Designer Brad Weesner draws on experience and expertise

How do you revamp one of gay District’s most iconic landmarks without losing its personality? That’s the challenge Brad Weesner was given when he was asked to give Annie’s Paramount Steak House a facelift last year.

”I was so honored, flattered and proud,” Weesner, 52, says of that assignment at 1609 17th St. NW.

Brad Weesner
Brad Weesner

”We wanted it to be more sophisticated, more upscale. What really mattered was the owner said, ”I want to give back to the community that got us here.”’

Weesner himself was part of that community. The Indianapolis native who moved to Washington when he was still a child, spent his 20s hanging out at Annie’s. When it came time for this assignment, he already knew the venue inside and out.

”I think the point was don’t alienate anyone. There was a very strong commitment to the community, and it wasn’t just the gay community, but the neighborhood also. That was very telling for me.”

Even though Weesner launched his interior-design career seven years ago, he has been training for it all of his life, working in hotels and developing residential real estate.

”When you work in a hotel, in food and beverage, and you go to open the doors of a ballroom, you don’t know if there’s going to be 25 people and it’s a conference, or if it’s 600 people at a wedding. You don’t know. You have to just be prepared. That trains you, as a designer, to be a diplomat, a therapist, a sounding board, a mediator and the arbiter of taste. You have to have the self-confidence to show people why this is the level we should be at.

”In new-home building, I learned how to build houses. I built my own house…. I’m very knowledgeable about architecture and the building process.”

But Weesner goes all the way back to his childhood, to a department store in Indianapolis, when asked about his earliest memories of caring about design.

”My mother would take us out to lunch, and I remember that dining room — the columns, the chairs, the chandeliers,” he says. ”The space, the light, the environment…. I remember it clear as a bell, and I was 4.”

That Indianapolis memory was further enhanced by living in D.C. during the Kennedy years, he adds, pointing to the sophisticated tastes that made a home in the District during that era.

Figuring out how to express that desire for design, however, was the tricky part.

”There was never a doubt that interior design was my No. 1 passion. I just never had the courage to just step out and do it.”

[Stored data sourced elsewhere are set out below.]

(* ===== verification/EpcsFlash.v ===== *)
(** * The serial-flash driver
    (packages/io/epcs, altera_avalon_epcs_flash_controller.c and epcs.c)

    Operations on the flash through its commands: device query, reading,
    comparison in chunks, block erase, page-wise programming, the two write
    routines, the erase of a range, and the block-device entry points.

    A buffer argument is the list of its bytes; a read past its end is
    undefined.  The device descriptor changes only in [alt_epcs_flash_query]. *)

From S2P Require Import Prelude.
From S2P Require Import Spi.
From S2P Require Import EpcsCommands.

Definition ENODEV : Z := 19.
Definition EIO : Z := 5.
Definition ENOMEM : Z := 12.
Definition EINVAL : Z := 22.
Definition ALT_MAX_NUMBER_OF_FLASH_REGIONS : Z := 8.

Record flash_region := mkRegion {
  r_offset : Z;
  region_size : Z;
  number_of_blocks : Z;
  block_size : Z
}.

Record flash_dev := mkDev {
  number_of_regions : Z;
  region_info : list flash_region;
  base_addr : Z
}.

Record epcs_dev := mkEpcs {
  dev : flash_dev;
  size_in_bytes : Z;
  silicon_id : Z;
  page_size : Z
}.

(** [memcmp] of the C library: the difference of the first bytes that differ. *)
Fixpoint memcmp (a b : list Z) : Z :=
  match a, b with
  | x :: a', y :: b' => if x =? y then memcmp a' b' else x - y
  | _, _ => 0
  end.

Section Driver.
Context {D : Type} {core : SpiCore D} (polls wips : nat).

(** ** Device query *)

(** The first region of the table becomes [r]. *)
Definition set_region0 (size blocks bsize : Z) (d : flash_dev) : flash_dev :=
  match region_info d with
  | r :: rs => mkDev (number_of_regions d) (mkRegion (r_offset r) size blocks bsize :: rs) (base_addr d)
  | [] => d
  end.

Definition known_device (id : Z) : option (Z * Z * Z) :=
  if id =? 22 then Some (64 * 1024 * 1024 / 8, 128, 65536)
  else if id =? 20 then Some (16 * 1024 * 1024 / 8, 32, 65536)
  else if id =? 19 then Some (8 * 1024 * 1024 / 8, 16, 65536)
  else if id =? 18 then Some (4 * 1024 * 1024 / 8, 8, 65536)
  else if id =? 16 then Some (1 * 1024 * 1024 / 8, 4, 32768)
  else None.

Definition alt_epcs_flash_query (f : epcs_dev) : M D (Z * epcs_dev) :=
  id ← epcs_read_electronic_signature polls;
  x ← match known_device id with
      | Some (size, blocks, bsize) => mret (0, id, set_region0 size blocks bsize (dev f))
      | None =>
          id ← epcs_read_device_id polls;
          if id =? 24
          then mret (0, id, set_region0 (128 * 1024 * 1024 / 8) 64 262144 (dev f))
          else mret (- ENODEV, id, dev f)
      end;
  match x with
  | (ret_code, id, d) =>
      match region_info d with
      | [] => undef
      | r :: rs =>
          let r := mkRegion 0 (region_size r) (number_of_blocks r) (block_size r) in
          mret (ret_code, mkEpcs (mkDev 1 (r :: rs) (base_addr d)) (region_size r) id 256)
      end
  end.

(** [alt_flash_device_register] belongs to the board support package. *)
Definition alt_epcs_flash_init (alt_flash_device_register : flash_dev -> Z) (f : epcs_dev)
    : M D (Z * epcs_dev) :=
  x ← alt_epcs_flash_query f;
  match x with
  | (ret_code, f) =>
      mret (if ret_code =? 0 then alt_flash_device_register (dev f) else ret_code, f)
  end.

(** [alt_epcs_flash_get_info]: the return code, the table and its length. *)
Definition alt_epcs_flash_get_info (fd : option flash_dev)
    : outcome (Z * option (list flash_region) * Z) :=
  match fd with
  | None => UB
  | Some d =>
      let n := number_of_regions d in
      if n =? 0 then Ret (- EIO, None, n)
      else if n >? ALT_MAX_NUMBER_OF_FLASH_REGIONS then Ret (- ENOMEM, None, n)
      else Ret (0, Some (region_info d), n)
  end.

(** ** Reading *)

(** The comparison is between unsigned values. *)
Definition alt_epcs_test_address (f : epcs_dev) (offset : Z) : M D Z :=
  let last_region_index := u32 (number_of_regions (dev f) - 1) in
  match region_info (dev f) !! Z.to_nat last_region_index with
  | None => undef
  | Some r =>
      let last_device_address := u32 (-1 + r_offset r + region_size r) in
      mret (if u32 offset >? last_device_address then - EIO else 0)
  end.

(** The return code and the bytes stored. *)
Definition alt_epcs_flash_read (f : epcs_dev) (offset length : Z) : M D (Z * list Z) :=
  ret_code ← alt_epcs_test_address f offset;
  if ret_code >=? 0 then
    r ← epcs_read_buffer polls wips offset length;
    match r with
    | (bytes, ret_code) => mret (if ret_code =? length then 0 else ret_code, bytes)
    end
  else mret (ret_code, []).

Definition chunk_size : Z := 32.

Fixpoint memcmp_loop (fuel : nat) (f : epcs_dev) (src : list Z) (offset n : Z) : M D Z :=
  match fuel with
  | O => no_fuel
  | S k =>
      if n >? 0 then
        let this_chunk_size := if n >? chunk_size then chunk_size else n in
        r ← alt_epcs_flash_read f offset this_chunk_size;
        match r with
        | (ret, bytes) =>
            if ret <? 0 then mret (-1)
            else if Z.of_nat (length src) <? this_chunk_size then undef
            else
              let this_chunk_cmp := memcmp (take (Z.to_nat this_chunk_size) src) bytes in
              if ctrue this_chunk_cmp then mret this_chunk_cmp
              else memcmp_loop k f (drop (Z.to_nat this_chunk_size) src)
                     (offset + this_chunk_size) (n - this_chunk_size)
        end
      else mret 0
  end.

(** [n] is a [size_t]; a chunk is at least one byte. *)
Definition alt_epcs_flash_memcmp (f : epcs_dev) (src : list Z) (offset n : Z) : M D Z :=
  memcmp_loop (S (Z.to_nat (u32 n))) f src offset (u32 n).

(** ** Erasing and programming *)

Definition alt_epcs_flash_erase_block (f : epcs_dev) (block_offset : Z) : M D Z :=
  ret_code ← alt_epcs_test_address f block_offset;
  if ret_code >=? 0 then
    epcs_write_enable polls;;
    epcs_sector_erase polls wips block_offset;;
    mret ret_code
  else mret ret_code.

(** The start of the page after the one of [data_offset]. *)
Definition next_page (f : epcs_dev) (data_offset : Z) : Z :=
  s32 (Z.land (u32 (data_offset + page_size f)) (u32 (Z.lnot (page_size f - 1)))).

Fixpoint page_loop (fuel : nat) (f : epcs_dev) (data_offset : Z) (data : list Z) (len : Z)
    : M D unit :=
  match fuel with
  | O => no_fuel
  | S k =>
      if ctrue len then
        let next_page_start := next_page f data_offset in
        let n := cmin len (next_page_start - data_offset) in
        if Z.of_nat (length data) <? n then undef
        else
          epcs_write_buffer polls wips data_offset (take (Z.to_nat n) data);;
          page_loop k f next_page_start (drop (Z.to_nat n) data) (len - n)
      else mret tt
  end.

Definition alt_epcs_flash_write_block (f : epcs_dev) (data_offset : Z) (data : list Z) (len : Z)
    : M D Z :=
  ret_code ← alt_epcs_test_address f data_offset;
  if ret_code >=? 0 then
    page_loop (S (Z.to_nat len)) f data_offset data len;;
    mret ret_code
  else mret ret_code.

(** ** The write routines *)

(** The loop over the blocks of a region, [step] being what is done with the
    part of the data that falls into a block: [inl] is the jump to [finished],
    [inr] what is left after the loop. *)
Fixpoint write_blocks (step : Z -> Z -> list Z -> Z -> M D Z) (r : flash_region) (j : nat)
    (current_offset offset : Z) (src : list Z) (len : Z) : M D (Z + Z * list Z * Z) :=
  match j with
  | O => mret (inr (offset, src, len))
  | S j' =>
      if (offset >=? current_offset) && (offset <? current_offset + block_size r) then
        let data_to_write := cmin (current_offset + block_size r - offset) len in
        ret_code ← step current_offset offset src data_to_write;
        if (len =? data_to_write) || ctrue ret_code then mret (inl ret_code)
        else
          write_blocks step r j' (current_offset + block_size r) (current_offset + block_size r)
            (drop (Z.to_nat data_to_write) src) (len - data_to_write)
      else write_blocks step r j' (current_offset + block_size r) offset src len
  end.

Fixpoint write_regions (step : Z -> Z -> list Z -> Z -> M D Z) (d : flash_dev) (n i : nat)
    (offset : Z) (src : list Z) (len : Z) : M D Z :=
  match n with
  | O => mret 0
  | S n' =>
      match region_info d !! i with
      | None => undef
      | Some r =>
          if (offset >=? r_offset r) && (offset <? r_offset r + region_size r) then
            x ← write_blocks step r (Z.to_nat (number_of_blocks r)) (r_offset r) offset src len;
            match x with
            | inl ret_code => mret ret_code
            | inr (offset, src, len) => write_regions step d n' (S i) offset src len
            end
          else write_regions step d n' (S i) offset src len
      end
  end.

(** [alt_epcs_flash_write] erases a block that differs, then writes it. *)
Definition erase_and_write (f : epcs_dev) (current_offset offset : Z) (src : list Z) (n : Z)
    : M D Z :=
  c ← alt_epcs_flash_memcmp f src offset n;
  if ctrue c then
    ret_code ← alt_epcs_flash_erase_block f current_offset;
    if ret_code =? 0 then alt_epcs_flash_write_block f offset src n else mret ret_code
  else mret 0.

Definition alt_epcs_flash_write (f : epcs_dev) (offset : Z) (src : list Z) (len : Z) : M D Z :=
  write_regions (erase_and_write f) (dev f) (Z.to_nat (number_of_regions (dev f))) 0 offset src len.

(** [epcs_flash_write] of epcs.c writes without erasing. *)
Definition write_only (f : epcs_dev) (current_offset offset : Z) (src : list Z) (n : Z) : M D Z :=
  c ← alt_epcs_flash_memcmp f src offset n;
  if ctrue c then alt_epcs_flash_write_block f offset src n else mret 0.

Definition epcs_flash_write (f : epcs_dev) (offset : Z) (src : list Z) (len : Z) : M D Z :=
  write_regions (write_only f) (dev f) (Z.to_nat (number_of_regions (dev f))) 0 offset src len.

(** ** Erasing a range *)

Definition erased_sample : list Z := replicate 8 255.

(** Is the block erased?  Sampled eight bytes at a time from offset [j]. *)
Fixpoint erased_loop (fuel : nat) (f : epcs_dev) (current_offset bsize j : Z) : M D bool :=
  match fuel with
  | O => no_fuel
  | S k =>
      if j <? bsize then
        c ← alt_epcs_flash_memcmp f erased_sample (current_offset + j) 8;
        if ctrue c then mret false else erased_loop k f current_offset bsize (j + 8)
      else mret true
  end.

(** The [while] loop; [offset] and [len] are unsigned, [current_offset] is an
    [int] whose overflow is undefined.  The result is the final offset. *)
Fixpoint erase_loop (fuel : nat) (f : epcs_dev) (r : flash_region) (current_offset offset len : Z)
    : M D (Z * Z) :=
  match fuel with
  | O => no_fuel
  | S k =>
      if len >? 0 then
        let bs := block_size r in
        let next := current_offset + bs in
        if next >=? 2147483648 then undef
        else if (offset >=? current_offset) && (offset <? next) then
          erased ← erased_loop (S (Z.to_nat bs)) f current_offset bs 0;
          match erased with
          | true => mret 0
          | false => alt_epcs_flash_erase_block f current_offset
          end;;
          erase_loop k f r next next (u32 (len - bs))
        else erase_loop k f r next offset len
      else mret (offset, len)
  end.

Fixpoint erase_regions (fuel : nat) (f : epcs_dev) (n i : nat) (offset len : Z) : M D Z :=
  match n with
  | O => mret 0
  | S n' =>
      match region_info (dev f) !! i with
      | None => undef
      | Some r =>
          if (offset >=? r_offset r) && (offset <? r_offset r + region_size r) then
            x ← erase_loop fuel f r (r_offset r) offset len;
            match x with (offset, len) => erase_regions fuel f n' (S i) offset len end
          else erase_regions fuel f n' (S i) offset len
      end
  end.

Definition cyg_epcs_erase_blocks (fuel : nat) (f : epcs_dev) (offset len : Z) : M D Z :=
  erase_regions fuel f (Z.to_nat (number_of_regions (dev f))) 0 offset len.

(** ** The block device *)

Definition epcs_init (alt_flash_device_register : flash_dev -> Z) (f : epcs_dev) : M D (bool * epcs_dev) :=
  x ← alt_epcs_flash_init alt_flash_device_register f;
  mret (x.1 =? 0, x.2).

Definition epcs_bread (f : epcs_dev) (len pos : Z) : M D (Z * list Z) :=
  alt_epcs_flash_read f pos len.

Definition epcs_bwrite (f : epcs_dev) (buf : list Z) (len pos : Z) : M D Z :=
  ret ← epcs_flash_write f pos buf len;
  if ret =? 0 then alt_epcs_flash_memcmp f buf pos len else mret ret.

Inductive config_key :=
| FLASH_ERASE (offset len : Z)
| FLASH_DEVSIZE
| FLASH_DEVADDR
| FLASH_BLOCKSIZE
| CONFIG_OTHER.

(** The return code and the value stored in the caller's structure. *)
Definition epcs_get_config (fuel : nat) (f : epcs_dev) (key : config_key) : M D (Z * option Z) :=
  match key with
  | FLASH_ERASE offset len =>
      e ← cyg_epcs_erase_blocks fuel f offset len;
      mret (e, Some e)
  | FLASH_DEVSIZE =>
      let n := Z.to_nat (number_of_regions (dev f)) in
      if decide (n <= length (region_info (dev f)))%nat
      then mret (0, Some (foldr Z.add 0 (map region_size (take n (region_info (dev f))))))
      else undef
  | FLASH_DEVADDR => mret (0, Some (base_addr (dev f)))
  | FLASH_BLOCKSIZE =>
      match region_info (dev f) with
      | r :: _ => mret (0, Some (block_size r))
      | [] => undef
      end
  | CONFIG_OTHER => mret (- EINVAL, None)
  end.

End Driver.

Weesner’s work is not limited to restaurants and public spaces. Naturally he offers his services in homes, where he works to ”connect” with the client before doing anything else.

”People’s biggest fear is that a designer is going to come, snap their fingers, and say, ‘It must all be mauve.’ They fear that the designer is going to imprint their own style on this person’s space. So it’s rewarding to hear that you’ve connected with a client personally.”

If you’re looking for a cost-effective way to connect with your home, Weesner advises you to think ”color.”

”Color on the wall: paint. Some people aren’t good with it and we do color consultations. But to paint your walls a color is the single, least expensive, most transformative thing that you can do.”